Each line below has to be set down again exactly.

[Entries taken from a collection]
★ ★ ★ ★ ★
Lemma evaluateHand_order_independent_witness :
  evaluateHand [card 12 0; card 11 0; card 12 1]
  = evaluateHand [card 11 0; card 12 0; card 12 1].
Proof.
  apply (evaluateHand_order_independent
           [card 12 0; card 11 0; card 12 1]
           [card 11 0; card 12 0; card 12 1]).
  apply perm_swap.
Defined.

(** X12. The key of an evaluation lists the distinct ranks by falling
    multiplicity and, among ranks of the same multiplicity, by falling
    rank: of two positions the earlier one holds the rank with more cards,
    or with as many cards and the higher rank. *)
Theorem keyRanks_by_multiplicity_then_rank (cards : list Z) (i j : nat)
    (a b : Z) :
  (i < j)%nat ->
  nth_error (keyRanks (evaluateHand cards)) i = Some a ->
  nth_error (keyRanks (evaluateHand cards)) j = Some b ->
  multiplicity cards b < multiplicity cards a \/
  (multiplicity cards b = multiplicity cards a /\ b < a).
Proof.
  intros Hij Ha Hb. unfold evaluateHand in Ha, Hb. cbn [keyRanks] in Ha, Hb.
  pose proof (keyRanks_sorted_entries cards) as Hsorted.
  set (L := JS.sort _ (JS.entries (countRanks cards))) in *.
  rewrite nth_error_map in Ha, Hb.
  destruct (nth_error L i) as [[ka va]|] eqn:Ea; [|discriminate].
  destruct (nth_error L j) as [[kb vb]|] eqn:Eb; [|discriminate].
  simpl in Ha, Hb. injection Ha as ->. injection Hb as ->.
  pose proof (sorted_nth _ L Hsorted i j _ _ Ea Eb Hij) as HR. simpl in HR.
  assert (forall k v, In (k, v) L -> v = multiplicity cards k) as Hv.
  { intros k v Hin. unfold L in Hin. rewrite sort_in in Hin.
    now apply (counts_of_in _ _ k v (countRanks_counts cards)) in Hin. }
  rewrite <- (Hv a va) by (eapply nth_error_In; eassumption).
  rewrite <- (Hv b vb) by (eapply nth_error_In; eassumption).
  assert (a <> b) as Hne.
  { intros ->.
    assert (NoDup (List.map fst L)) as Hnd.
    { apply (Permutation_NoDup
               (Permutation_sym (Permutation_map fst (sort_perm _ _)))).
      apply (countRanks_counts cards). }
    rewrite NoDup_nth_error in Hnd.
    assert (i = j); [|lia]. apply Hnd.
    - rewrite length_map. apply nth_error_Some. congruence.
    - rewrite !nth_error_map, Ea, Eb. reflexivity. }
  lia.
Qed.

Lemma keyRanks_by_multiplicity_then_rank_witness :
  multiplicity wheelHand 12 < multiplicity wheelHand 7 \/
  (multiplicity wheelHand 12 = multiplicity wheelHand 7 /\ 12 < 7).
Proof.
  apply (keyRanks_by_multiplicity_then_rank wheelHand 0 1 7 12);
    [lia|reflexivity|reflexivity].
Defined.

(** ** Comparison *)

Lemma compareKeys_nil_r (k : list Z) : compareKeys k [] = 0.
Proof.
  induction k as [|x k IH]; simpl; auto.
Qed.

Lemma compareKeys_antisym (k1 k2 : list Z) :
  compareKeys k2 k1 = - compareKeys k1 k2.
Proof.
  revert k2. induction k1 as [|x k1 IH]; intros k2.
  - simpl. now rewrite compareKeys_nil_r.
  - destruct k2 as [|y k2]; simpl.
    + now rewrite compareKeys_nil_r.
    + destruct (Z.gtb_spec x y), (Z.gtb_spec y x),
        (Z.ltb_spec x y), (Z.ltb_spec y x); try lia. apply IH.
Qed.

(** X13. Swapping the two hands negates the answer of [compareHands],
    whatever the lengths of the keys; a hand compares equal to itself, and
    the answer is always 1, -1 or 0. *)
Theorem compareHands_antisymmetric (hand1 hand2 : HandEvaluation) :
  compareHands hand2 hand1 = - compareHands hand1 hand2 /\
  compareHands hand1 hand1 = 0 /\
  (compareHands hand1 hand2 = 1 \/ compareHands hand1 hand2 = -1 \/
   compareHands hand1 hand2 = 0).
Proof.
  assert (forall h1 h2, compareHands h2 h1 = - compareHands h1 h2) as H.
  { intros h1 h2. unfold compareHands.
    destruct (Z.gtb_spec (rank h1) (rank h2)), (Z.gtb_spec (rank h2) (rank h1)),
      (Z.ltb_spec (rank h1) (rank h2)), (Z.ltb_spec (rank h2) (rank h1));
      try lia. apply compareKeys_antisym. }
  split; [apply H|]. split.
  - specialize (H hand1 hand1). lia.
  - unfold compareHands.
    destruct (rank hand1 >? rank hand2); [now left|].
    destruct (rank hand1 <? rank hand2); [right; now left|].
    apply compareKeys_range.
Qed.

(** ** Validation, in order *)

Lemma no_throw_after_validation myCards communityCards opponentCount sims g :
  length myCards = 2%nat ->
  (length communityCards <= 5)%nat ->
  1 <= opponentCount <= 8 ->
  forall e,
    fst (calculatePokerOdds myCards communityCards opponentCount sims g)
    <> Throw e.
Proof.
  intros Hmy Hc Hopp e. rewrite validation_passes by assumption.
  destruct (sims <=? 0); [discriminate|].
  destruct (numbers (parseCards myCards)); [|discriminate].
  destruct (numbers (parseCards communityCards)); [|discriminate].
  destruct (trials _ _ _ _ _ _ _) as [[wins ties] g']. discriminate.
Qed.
★ ★ ★ ★ ★
### Reply
Lemma evaluateHand_order_independent_witness :
  evaluateHand [card 12 0; card 11 0; card 12 1]
  = evaluateHand [card 11 0; card 12 0; card 12 1].
Proof.
  apply (evaluateHand_order_independent
           [card 12 0; card 11 0; card 12 1]
           [card 11 0; card 12 0; card 12 1]).
  apply perm_swap.
Defined.

(** X12. The key of an evaluation lists the distinct ranks by falling
    multiplicity and, among ranks of the same multiplicity, by falling
    rank: of two positions the earlier one holds the rank with more cards,
    or with as many cards and the higher rank. *)
Theorem keyRanks_by_multiplicity_then_rank (cards : list Z) (i j : nat)
    (a b : Z) :
  (i < j)%nat ->
  nth_error (keyRanks (evaluateHand cards)) i = Some a ->
  nth_error (keyRanks (evaluateHand cards)) j = Some b ->
  multiplicity cards b < multiplicity cards a \/
  (multiplicity cards b = multiplicity cards a /\ b < a).
Proof.
  intros Hij Ha Hb. unfold evaluateHand in Ha, Hb. cbn [keyRanks] in Ha, Hb.
  pose proof (keyRanks_sorted_entries cards) as Hsorted.
  set (L := JS.sort _ (JS.entries (countRanks cards))) in *.
  rewrite nth_error_map in Ha, Hb.
  destruct (nth_error L i) as [[ka va]|] eqn:Ea; [|discriminate].
  destruct (nth_error L j) as [[kb vb]|] eqn:Eb; [|discriminate].
  simpl in Ha, Hb. injection Ha as ->. injection Hb as ->.
  pose proof (sorted_nth _ L Hsorted i j _ _ Ea Eb Hij) as HR. simpl in HR.
  assert (forall k v, In (k, v) L -> v = multiplicity cards k) as Hv.
  { intros k v Hin. unfold L in Hin. rewrite sort_in in Hin.
    now apply (counts_of_in _ _ k v (countRanks_counts cards)) in Hin. }
  rewrite <- (Hv a va) by (eapply nth_error_In; eassumption).
  rewrite <- (Hv b vb) by (eapply nth_error_In; eassumption).
  assert (a <> b) as Hne.
  { intros ->.
    assert (NoDup (List.map fst L)) as Hnd.
    { apply (Permutation_NoDup
               (Permutation_sym (Permutation_map fst (sort_perm _ _)))).
      apply (countRanks_counts cards). }
    rewrite NoDup_nth_error in Hnd.
    assert (i = j); [|lia]. apply Hnd.
    - rewrite length_map. apply nth_error_Some. congruence.
    - rewrite !nth_error_map, Ea, Eb. reflexivity. }
  lia.
Qed.

Lemma keyRanks_by_multiplicity_then_rank_witness :
  multiplicity wheelHand 12 < multiplicity wheelHand 7 \/
  (multiplicity wheelHand 12 = multiplicity wheelHand 7 /\ 12 < 7).
Proof.
  apply (keyRanks_by_multiplicity_then_rank wheelHand 0 1 7 12);
    [lia|reflexivity|reflexivity].
Defined.

(** ** Comparison *)

Lemma compareKeys_nil_r (k : list Z) : compareKeys k [] = 0.
Proof.
  induction k as [|x k IH]; simpl; auto.
Qed.

Lemma compareKeys_antisym (k1 k2 : list Z) :
  compareKeys k2 k1 = - compareKeys k1 k2.
Proof.
  revert k2. induction k1 as [|x k1 IH]; intros k2.
  - simpl. now rewrite compareKeys_nil_r.
  - destruct k2 as [|y k2]; simpl.
    + now rewrite compareKeys_nil_r.
    + destruct (Z.gtb_spec x y), (Z.gtb_spec y x),
        (Z.ltb_spec x y), (Z.ltb_spec y x); try lia. apply IH.
Qed.

(** X13. Swapping the two hands negates the answer of [compareHands],
    whatever the lengths of the keys; a hand compares equal to itself, and
    the answer is always 1, -1 or 0. *)
Theorem compareHands_antisymmetric (hand1 hand2 : HandEvaluation) :
  compareHands hand2 hand1 = - compareHands hand1 hand2 /\
  compareHands hand1 hand1 = 0 /\
  (compareHands hand1 hand2 = 1 \/ compareHands hand1 hand2 = -1 \/
   compareHands hand1 hand2 = 0).
Proof.
  assert (forall h1 h2, compareHands h2 h1 = - compareHands h1 h2) as H.
  { intros h1 h2. unfold compareHands.
    destruct (Z.gtb_spec (rank h1) (rank h2)), (Z.gtb_spec (rank h2) (rank h1)),
      (Z.ltb_spec (rank h1) (rank h2)), (Z.ltb_spec (rank h2) (rank h1));
      try lia. apply compareKeys_antisym. }
  split; [apply H|]. split.
  - specialize (H hand1 hand1). lia.
  - unfold compareHands.
    destruct (rank hand1 >? rank hand2); [now left|].
    destruct (rank hand1 <? rank hand2); [right; now left|].
    apply compareKeys_range.
Qed.

(** ** Validation, in order *)

Lemma no_throw_after_validation myCards communityCards opponentCount sims g :
  length myCards = 2%nat ->
  (length communityCards <= 5)%nat ->
  1 <= opponentCount <= 8 ->
  forall e,
    fst (calculatePokerOdds myCards communityCards opponentCount sims g)
    <> Throw e.
Proof.
  intros Hmy Hc Hopp e. rewrite validation_passes by assumption.
  destruct (sims <=? 0); [discriminate|].
  destruct (numbers (parseCards myCards)); [|discriminate].
  destruct (numbers (parseCards communityCards)); [|discriminate].
  destruct (trials _ _ _ _ _ _ _) as [[wins ties] g']. discriminate.
Qed.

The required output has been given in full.